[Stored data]

☆ ☆ ☆ ☆

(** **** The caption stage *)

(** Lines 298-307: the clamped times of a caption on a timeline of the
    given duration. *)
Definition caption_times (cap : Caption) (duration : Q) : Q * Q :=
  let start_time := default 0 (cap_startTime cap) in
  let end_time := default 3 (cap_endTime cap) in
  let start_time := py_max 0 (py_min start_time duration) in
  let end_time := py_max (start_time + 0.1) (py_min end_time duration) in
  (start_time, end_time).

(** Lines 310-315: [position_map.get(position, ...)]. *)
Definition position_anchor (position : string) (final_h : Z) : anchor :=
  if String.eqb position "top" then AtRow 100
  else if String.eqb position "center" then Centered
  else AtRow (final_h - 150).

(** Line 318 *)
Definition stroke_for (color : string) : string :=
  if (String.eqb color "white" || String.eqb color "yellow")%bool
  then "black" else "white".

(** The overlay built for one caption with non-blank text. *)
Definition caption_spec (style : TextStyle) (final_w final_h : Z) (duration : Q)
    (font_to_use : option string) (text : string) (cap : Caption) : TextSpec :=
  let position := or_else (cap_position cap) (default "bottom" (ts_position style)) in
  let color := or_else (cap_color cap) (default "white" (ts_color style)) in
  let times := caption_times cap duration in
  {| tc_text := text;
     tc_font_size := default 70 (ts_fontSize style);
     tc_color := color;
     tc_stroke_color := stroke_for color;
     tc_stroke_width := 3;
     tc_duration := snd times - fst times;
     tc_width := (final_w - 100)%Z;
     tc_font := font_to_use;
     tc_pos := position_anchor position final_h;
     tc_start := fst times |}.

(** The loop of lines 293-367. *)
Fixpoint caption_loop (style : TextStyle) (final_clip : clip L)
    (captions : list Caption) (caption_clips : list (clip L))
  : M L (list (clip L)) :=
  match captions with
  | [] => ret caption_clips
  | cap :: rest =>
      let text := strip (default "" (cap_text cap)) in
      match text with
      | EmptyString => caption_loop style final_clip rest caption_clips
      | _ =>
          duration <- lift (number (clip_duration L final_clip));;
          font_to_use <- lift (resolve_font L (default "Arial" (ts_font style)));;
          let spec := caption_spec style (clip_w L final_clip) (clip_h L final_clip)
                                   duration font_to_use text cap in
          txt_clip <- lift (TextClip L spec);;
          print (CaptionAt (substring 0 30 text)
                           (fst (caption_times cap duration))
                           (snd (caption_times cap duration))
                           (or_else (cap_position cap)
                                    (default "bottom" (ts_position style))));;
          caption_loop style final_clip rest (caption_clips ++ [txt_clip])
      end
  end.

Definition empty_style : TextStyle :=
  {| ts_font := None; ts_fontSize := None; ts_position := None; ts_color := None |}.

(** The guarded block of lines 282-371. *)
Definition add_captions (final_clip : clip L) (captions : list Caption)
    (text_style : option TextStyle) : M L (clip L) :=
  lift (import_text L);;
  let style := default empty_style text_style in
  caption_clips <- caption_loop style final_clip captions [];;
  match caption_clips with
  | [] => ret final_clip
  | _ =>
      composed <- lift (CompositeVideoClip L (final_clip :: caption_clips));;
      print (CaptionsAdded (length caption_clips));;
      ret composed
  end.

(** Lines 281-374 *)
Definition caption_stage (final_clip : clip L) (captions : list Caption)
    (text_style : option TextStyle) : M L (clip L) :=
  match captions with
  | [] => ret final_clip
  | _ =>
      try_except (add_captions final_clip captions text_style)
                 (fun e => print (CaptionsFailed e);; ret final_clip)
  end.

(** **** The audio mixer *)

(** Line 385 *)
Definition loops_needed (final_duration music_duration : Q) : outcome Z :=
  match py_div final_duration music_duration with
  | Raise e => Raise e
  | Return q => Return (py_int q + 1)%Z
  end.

☆ ☆ ☆ ☆

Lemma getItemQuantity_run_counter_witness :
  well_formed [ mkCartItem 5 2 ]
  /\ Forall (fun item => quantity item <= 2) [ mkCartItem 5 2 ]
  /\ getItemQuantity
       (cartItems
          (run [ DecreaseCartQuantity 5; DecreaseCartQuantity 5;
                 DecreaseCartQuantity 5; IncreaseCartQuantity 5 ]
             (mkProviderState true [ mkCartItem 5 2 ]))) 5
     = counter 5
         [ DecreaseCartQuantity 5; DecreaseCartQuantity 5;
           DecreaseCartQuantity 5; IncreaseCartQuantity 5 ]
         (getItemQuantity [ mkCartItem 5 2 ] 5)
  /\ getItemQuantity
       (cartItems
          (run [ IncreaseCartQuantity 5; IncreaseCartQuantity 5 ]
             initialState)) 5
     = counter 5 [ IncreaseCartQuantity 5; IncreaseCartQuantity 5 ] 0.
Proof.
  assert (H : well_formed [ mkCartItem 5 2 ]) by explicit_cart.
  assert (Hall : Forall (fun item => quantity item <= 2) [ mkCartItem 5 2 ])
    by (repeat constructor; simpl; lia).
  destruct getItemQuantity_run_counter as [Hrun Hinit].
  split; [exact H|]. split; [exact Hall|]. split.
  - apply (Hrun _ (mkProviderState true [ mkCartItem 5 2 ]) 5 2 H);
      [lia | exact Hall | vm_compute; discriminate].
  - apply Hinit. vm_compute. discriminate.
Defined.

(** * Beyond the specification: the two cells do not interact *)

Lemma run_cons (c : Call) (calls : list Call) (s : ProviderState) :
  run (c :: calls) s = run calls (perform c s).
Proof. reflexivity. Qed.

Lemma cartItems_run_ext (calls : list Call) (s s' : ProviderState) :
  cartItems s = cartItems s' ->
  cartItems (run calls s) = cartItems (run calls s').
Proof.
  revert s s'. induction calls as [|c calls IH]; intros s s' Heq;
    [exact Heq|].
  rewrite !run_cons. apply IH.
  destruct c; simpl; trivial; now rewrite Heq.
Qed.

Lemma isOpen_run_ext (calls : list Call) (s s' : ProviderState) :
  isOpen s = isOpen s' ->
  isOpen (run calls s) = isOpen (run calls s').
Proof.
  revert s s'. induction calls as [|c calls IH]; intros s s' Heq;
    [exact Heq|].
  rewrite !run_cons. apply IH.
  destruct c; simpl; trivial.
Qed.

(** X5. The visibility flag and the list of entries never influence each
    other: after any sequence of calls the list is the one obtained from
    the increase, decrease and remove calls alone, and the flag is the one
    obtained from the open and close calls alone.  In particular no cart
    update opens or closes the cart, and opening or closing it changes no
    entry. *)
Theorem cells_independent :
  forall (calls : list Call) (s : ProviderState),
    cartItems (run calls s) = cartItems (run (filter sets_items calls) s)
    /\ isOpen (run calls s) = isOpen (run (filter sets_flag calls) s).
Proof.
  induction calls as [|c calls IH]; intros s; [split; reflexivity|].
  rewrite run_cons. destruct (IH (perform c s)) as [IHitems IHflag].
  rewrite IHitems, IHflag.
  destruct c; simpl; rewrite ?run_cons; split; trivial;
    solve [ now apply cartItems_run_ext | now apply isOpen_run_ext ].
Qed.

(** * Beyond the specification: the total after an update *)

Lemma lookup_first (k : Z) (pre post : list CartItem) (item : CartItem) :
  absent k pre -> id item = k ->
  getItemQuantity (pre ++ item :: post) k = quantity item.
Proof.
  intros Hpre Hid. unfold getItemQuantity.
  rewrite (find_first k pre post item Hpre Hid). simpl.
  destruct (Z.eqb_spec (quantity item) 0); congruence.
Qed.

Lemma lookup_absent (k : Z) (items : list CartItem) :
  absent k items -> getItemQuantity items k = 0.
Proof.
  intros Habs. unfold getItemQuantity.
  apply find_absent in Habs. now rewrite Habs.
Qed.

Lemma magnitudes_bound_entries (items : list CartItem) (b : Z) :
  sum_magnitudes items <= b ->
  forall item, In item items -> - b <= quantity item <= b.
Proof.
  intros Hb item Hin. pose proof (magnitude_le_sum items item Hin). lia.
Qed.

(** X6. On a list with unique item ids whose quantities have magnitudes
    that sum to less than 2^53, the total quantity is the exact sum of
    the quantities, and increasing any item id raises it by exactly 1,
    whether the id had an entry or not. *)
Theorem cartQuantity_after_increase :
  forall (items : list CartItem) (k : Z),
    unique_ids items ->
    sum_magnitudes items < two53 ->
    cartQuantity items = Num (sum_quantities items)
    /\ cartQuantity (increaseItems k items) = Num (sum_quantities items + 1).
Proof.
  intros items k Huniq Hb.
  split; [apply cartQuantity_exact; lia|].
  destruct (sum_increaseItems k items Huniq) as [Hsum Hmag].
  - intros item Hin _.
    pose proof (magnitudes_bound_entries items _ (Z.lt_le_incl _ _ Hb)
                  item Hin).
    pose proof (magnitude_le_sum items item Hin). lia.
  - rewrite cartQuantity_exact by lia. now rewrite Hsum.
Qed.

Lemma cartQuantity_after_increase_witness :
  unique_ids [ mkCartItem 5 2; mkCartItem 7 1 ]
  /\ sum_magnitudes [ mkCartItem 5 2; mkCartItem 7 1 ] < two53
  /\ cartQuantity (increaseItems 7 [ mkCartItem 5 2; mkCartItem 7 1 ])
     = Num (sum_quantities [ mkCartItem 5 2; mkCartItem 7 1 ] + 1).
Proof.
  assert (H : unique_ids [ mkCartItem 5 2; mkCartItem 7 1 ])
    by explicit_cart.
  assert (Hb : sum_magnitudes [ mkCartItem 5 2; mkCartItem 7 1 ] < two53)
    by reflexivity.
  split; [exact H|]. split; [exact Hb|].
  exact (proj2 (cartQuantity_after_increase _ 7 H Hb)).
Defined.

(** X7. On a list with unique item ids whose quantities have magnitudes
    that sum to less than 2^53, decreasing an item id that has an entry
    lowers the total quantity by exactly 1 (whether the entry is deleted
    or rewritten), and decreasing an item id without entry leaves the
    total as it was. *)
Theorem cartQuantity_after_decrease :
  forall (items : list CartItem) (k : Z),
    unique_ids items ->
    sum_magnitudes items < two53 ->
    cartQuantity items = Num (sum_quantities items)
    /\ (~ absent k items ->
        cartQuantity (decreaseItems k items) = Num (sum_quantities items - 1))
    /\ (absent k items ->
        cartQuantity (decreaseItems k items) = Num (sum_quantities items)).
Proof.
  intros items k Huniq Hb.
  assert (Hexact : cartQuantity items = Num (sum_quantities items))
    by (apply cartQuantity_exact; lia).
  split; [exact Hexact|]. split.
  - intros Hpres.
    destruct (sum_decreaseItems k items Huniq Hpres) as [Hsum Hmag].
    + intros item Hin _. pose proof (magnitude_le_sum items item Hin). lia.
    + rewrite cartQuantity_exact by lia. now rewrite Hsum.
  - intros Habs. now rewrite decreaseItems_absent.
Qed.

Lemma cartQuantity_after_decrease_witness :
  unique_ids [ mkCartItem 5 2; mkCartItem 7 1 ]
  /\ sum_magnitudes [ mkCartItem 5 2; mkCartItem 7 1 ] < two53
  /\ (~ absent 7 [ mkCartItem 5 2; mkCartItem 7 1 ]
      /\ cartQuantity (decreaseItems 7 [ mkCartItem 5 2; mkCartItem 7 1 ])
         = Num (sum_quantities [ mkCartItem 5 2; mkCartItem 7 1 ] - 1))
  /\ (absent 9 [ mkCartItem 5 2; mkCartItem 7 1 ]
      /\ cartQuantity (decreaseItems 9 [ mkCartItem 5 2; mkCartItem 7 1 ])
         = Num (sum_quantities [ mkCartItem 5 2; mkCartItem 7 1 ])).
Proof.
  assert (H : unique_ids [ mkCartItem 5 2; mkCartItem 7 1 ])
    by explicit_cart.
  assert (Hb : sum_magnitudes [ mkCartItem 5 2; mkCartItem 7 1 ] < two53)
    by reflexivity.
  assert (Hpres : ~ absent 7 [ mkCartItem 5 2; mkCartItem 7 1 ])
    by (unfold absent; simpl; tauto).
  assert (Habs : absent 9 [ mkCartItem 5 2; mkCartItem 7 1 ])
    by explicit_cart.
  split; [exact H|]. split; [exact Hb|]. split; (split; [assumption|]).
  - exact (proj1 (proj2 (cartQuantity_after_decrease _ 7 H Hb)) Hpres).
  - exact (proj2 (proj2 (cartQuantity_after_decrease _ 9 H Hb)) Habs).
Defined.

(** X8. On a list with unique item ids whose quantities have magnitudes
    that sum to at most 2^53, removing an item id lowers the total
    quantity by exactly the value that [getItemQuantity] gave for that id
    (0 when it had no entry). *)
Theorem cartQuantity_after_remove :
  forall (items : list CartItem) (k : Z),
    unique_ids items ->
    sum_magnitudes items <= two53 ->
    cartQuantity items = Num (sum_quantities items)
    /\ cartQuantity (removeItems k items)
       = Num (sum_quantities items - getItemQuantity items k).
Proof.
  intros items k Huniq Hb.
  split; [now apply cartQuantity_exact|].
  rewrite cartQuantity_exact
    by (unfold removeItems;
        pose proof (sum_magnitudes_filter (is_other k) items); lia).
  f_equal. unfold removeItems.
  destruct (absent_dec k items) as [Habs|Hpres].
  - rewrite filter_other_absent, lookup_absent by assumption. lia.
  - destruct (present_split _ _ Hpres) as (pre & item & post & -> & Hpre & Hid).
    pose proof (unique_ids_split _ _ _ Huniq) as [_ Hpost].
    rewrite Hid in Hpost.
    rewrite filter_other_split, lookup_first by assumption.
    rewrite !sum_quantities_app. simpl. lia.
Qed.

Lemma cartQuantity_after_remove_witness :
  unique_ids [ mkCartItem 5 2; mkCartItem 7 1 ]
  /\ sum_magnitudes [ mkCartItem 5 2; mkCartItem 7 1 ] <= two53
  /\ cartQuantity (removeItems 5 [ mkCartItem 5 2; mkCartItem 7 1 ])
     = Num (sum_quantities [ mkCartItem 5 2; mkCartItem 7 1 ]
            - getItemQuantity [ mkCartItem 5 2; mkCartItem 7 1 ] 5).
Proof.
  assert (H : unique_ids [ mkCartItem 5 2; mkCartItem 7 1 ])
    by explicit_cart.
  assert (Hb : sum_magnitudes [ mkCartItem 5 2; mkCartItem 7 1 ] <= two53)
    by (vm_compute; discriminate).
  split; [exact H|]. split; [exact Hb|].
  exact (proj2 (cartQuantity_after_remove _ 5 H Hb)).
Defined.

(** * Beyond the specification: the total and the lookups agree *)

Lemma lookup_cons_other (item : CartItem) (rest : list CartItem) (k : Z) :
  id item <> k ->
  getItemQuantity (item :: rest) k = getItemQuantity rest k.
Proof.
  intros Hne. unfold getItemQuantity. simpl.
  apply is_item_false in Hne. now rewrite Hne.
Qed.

☆ ☆ ☆ ☆

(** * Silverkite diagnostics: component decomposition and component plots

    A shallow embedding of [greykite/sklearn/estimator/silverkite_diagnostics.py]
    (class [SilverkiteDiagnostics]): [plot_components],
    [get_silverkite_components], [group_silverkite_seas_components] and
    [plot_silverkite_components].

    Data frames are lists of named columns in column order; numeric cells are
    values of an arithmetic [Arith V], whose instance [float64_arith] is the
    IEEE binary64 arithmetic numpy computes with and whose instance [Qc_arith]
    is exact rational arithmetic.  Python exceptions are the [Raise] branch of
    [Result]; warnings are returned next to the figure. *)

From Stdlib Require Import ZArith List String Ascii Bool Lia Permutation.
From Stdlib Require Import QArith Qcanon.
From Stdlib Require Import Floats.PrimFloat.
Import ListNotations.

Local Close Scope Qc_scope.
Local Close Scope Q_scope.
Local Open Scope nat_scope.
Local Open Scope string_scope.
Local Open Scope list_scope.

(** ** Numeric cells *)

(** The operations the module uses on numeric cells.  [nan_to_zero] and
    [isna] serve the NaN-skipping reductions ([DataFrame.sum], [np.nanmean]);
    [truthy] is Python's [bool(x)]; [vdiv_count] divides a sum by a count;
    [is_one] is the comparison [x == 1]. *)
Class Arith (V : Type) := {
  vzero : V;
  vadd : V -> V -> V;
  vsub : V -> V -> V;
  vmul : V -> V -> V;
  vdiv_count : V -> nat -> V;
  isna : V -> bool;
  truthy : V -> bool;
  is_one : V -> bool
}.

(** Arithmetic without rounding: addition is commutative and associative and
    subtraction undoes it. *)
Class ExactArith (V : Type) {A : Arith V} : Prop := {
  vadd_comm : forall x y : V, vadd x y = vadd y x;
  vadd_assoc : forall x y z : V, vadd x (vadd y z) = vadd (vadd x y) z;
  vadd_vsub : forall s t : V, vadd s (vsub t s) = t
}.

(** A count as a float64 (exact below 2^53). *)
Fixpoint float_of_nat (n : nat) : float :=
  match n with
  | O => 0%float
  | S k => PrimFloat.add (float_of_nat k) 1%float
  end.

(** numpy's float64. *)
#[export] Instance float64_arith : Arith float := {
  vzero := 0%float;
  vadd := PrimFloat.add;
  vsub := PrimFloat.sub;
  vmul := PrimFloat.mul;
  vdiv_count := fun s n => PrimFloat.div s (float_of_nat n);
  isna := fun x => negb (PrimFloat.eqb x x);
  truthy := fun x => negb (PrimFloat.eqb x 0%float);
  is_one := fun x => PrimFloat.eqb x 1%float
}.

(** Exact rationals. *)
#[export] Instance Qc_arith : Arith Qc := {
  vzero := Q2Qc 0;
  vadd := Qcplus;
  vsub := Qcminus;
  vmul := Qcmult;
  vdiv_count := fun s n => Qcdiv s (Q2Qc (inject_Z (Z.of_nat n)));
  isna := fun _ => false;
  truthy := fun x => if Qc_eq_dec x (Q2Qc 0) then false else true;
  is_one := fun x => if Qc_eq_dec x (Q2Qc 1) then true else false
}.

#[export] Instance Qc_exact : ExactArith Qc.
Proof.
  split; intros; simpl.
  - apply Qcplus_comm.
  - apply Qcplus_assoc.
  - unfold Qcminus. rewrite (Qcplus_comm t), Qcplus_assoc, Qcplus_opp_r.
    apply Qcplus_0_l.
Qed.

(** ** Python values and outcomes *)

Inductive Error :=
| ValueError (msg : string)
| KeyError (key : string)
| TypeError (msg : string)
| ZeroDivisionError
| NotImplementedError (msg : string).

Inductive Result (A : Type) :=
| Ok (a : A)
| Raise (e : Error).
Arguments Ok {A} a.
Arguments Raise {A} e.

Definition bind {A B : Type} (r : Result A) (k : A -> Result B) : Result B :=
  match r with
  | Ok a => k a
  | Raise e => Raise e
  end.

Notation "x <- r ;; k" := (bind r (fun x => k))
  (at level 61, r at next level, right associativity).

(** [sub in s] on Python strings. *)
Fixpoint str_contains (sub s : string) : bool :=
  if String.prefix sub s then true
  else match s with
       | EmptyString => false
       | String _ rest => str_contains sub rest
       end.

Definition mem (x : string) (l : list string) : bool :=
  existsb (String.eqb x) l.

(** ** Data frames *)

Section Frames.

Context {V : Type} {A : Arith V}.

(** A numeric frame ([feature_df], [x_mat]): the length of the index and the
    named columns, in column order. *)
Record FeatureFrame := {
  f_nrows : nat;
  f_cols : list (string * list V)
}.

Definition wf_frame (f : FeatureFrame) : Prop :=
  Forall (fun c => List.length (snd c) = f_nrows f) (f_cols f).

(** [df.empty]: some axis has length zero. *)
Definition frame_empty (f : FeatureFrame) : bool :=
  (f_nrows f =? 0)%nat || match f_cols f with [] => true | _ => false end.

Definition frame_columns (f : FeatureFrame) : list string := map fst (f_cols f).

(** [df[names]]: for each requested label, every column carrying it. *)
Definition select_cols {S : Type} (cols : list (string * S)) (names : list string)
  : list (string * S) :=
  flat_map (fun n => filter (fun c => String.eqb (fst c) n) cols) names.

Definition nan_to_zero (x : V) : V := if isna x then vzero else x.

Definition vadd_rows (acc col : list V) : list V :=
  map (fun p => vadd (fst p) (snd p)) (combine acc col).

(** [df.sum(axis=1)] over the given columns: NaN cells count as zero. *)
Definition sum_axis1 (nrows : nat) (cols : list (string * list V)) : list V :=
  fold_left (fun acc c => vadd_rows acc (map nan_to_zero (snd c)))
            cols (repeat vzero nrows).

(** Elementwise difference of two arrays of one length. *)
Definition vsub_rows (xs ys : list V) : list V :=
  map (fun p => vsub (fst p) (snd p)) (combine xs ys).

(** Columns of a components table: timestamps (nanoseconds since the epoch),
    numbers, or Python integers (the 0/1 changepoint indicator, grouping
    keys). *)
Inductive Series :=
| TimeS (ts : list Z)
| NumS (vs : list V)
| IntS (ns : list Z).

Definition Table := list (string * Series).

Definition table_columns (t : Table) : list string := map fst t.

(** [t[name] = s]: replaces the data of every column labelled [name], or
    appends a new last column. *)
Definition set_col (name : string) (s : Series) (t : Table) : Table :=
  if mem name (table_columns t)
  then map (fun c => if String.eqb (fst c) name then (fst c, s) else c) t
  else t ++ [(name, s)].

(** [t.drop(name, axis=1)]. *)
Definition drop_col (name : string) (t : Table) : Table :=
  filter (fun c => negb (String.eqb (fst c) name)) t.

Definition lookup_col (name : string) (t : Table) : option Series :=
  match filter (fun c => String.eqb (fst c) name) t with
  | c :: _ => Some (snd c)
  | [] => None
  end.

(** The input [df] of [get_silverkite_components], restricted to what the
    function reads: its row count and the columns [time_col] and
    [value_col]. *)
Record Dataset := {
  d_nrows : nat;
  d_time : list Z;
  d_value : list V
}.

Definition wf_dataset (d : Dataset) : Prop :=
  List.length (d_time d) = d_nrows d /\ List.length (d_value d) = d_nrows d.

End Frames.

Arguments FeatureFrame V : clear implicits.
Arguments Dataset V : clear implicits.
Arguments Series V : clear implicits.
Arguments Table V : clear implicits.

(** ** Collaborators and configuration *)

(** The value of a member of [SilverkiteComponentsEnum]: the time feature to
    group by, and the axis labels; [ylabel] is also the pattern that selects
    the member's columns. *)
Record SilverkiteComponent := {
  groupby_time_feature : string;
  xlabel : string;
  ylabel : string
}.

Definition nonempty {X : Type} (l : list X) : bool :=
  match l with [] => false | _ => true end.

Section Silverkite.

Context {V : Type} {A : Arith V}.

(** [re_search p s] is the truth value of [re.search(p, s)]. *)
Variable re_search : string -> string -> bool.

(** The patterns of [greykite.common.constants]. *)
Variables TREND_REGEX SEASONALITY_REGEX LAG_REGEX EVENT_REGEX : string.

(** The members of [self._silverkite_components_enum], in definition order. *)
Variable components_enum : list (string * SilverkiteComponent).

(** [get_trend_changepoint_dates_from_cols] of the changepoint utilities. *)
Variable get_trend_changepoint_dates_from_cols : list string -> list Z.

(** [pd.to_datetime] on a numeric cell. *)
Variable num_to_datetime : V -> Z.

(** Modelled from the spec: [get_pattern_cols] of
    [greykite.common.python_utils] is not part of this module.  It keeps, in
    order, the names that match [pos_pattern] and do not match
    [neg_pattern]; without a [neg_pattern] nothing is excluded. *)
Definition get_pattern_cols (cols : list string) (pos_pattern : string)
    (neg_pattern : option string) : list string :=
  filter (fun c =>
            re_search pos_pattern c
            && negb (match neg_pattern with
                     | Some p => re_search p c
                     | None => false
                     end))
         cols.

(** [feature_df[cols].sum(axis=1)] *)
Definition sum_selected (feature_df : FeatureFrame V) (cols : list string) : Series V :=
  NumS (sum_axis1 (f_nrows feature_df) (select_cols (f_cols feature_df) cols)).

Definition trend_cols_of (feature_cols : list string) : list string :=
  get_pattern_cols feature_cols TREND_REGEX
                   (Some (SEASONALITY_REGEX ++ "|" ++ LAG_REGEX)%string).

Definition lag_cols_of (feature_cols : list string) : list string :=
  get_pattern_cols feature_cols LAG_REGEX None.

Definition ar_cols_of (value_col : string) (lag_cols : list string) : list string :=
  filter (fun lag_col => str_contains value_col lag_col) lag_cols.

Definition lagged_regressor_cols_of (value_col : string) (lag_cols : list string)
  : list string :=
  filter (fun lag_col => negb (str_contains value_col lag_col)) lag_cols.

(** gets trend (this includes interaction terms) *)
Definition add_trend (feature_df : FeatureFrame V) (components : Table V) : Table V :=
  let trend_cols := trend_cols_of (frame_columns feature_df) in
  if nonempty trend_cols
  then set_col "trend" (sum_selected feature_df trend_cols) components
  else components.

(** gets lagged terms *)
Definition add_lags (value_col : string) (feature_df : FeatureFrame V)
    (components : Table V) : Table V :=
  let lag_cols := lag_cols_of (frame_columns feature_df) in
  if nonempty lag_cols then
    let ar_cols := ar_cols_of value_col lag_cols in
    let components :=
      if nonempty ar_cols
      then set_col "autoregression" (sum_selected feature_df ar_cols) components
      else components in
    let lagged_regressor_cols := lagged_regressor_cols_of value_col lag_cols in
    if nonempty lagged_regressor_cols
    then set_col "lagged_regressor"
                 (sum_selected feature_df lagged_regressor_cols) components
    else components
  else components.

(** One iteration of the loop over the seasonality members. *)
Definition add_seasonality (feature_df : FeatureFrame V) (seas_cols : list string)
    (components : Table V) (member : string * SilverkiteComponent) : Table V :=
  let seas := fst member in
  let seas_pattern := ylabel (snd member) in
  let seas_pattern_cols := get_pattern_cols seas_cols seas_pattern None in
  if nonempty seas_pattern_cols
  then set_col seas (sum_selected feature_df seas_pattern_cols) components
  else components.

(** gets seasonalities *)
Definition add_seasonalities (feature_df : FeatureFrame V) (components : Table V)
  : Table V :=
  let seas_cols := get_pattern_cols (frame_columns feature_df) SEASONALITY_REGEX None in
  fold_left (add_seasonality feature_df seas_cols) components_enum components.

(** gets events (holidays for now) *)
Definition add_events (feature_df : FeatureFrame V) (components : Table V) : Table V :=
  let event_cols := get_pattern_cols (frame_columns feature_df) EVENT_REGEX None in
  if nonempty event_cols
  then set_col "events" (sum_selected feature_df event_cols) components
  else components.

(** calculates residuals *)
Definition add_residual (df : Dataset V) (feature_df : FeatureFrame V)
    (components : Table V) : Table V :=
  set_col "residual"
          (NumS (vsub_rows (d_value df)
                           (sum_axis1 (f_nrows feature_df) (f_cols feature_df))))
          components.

☆ ☆ ☆ ☆

YOUR GOAL:
Lines to set down from above: the line with "Local Open Scope list_scope.", the line with "subtraction undoes it. *)", and every line between, each exactly as written.

EXERCISE RESULT:
Local Open Scope list_scope.

(** ** Numeric cells *)

(** The operations the module uses on numeric cells.  [nan_to_zero] and
    [isna] serve the NaN-skipping reductions ([DataFrame.sum], [np.nanmean]);
    [truthy] is Python's [bool(x)]; [vdiv_count] divides a sum by a count;
    [is_one] is the comparison [x == 1]. *)
Class Arith (V : Type) := {
  vzero : V;
  vadd : V -> V -> V;
  vsub : V -> V -> V;
  vmul : V -> V -> V;
  vdiv_count : V -> nat -> V;
  isna : V -> bool;
  truthy : V -> bool;
  is_one : V -> bool
}.

(** Arithmetic without rounding: addition is commutative and associative and
    subtraction undoes it. *)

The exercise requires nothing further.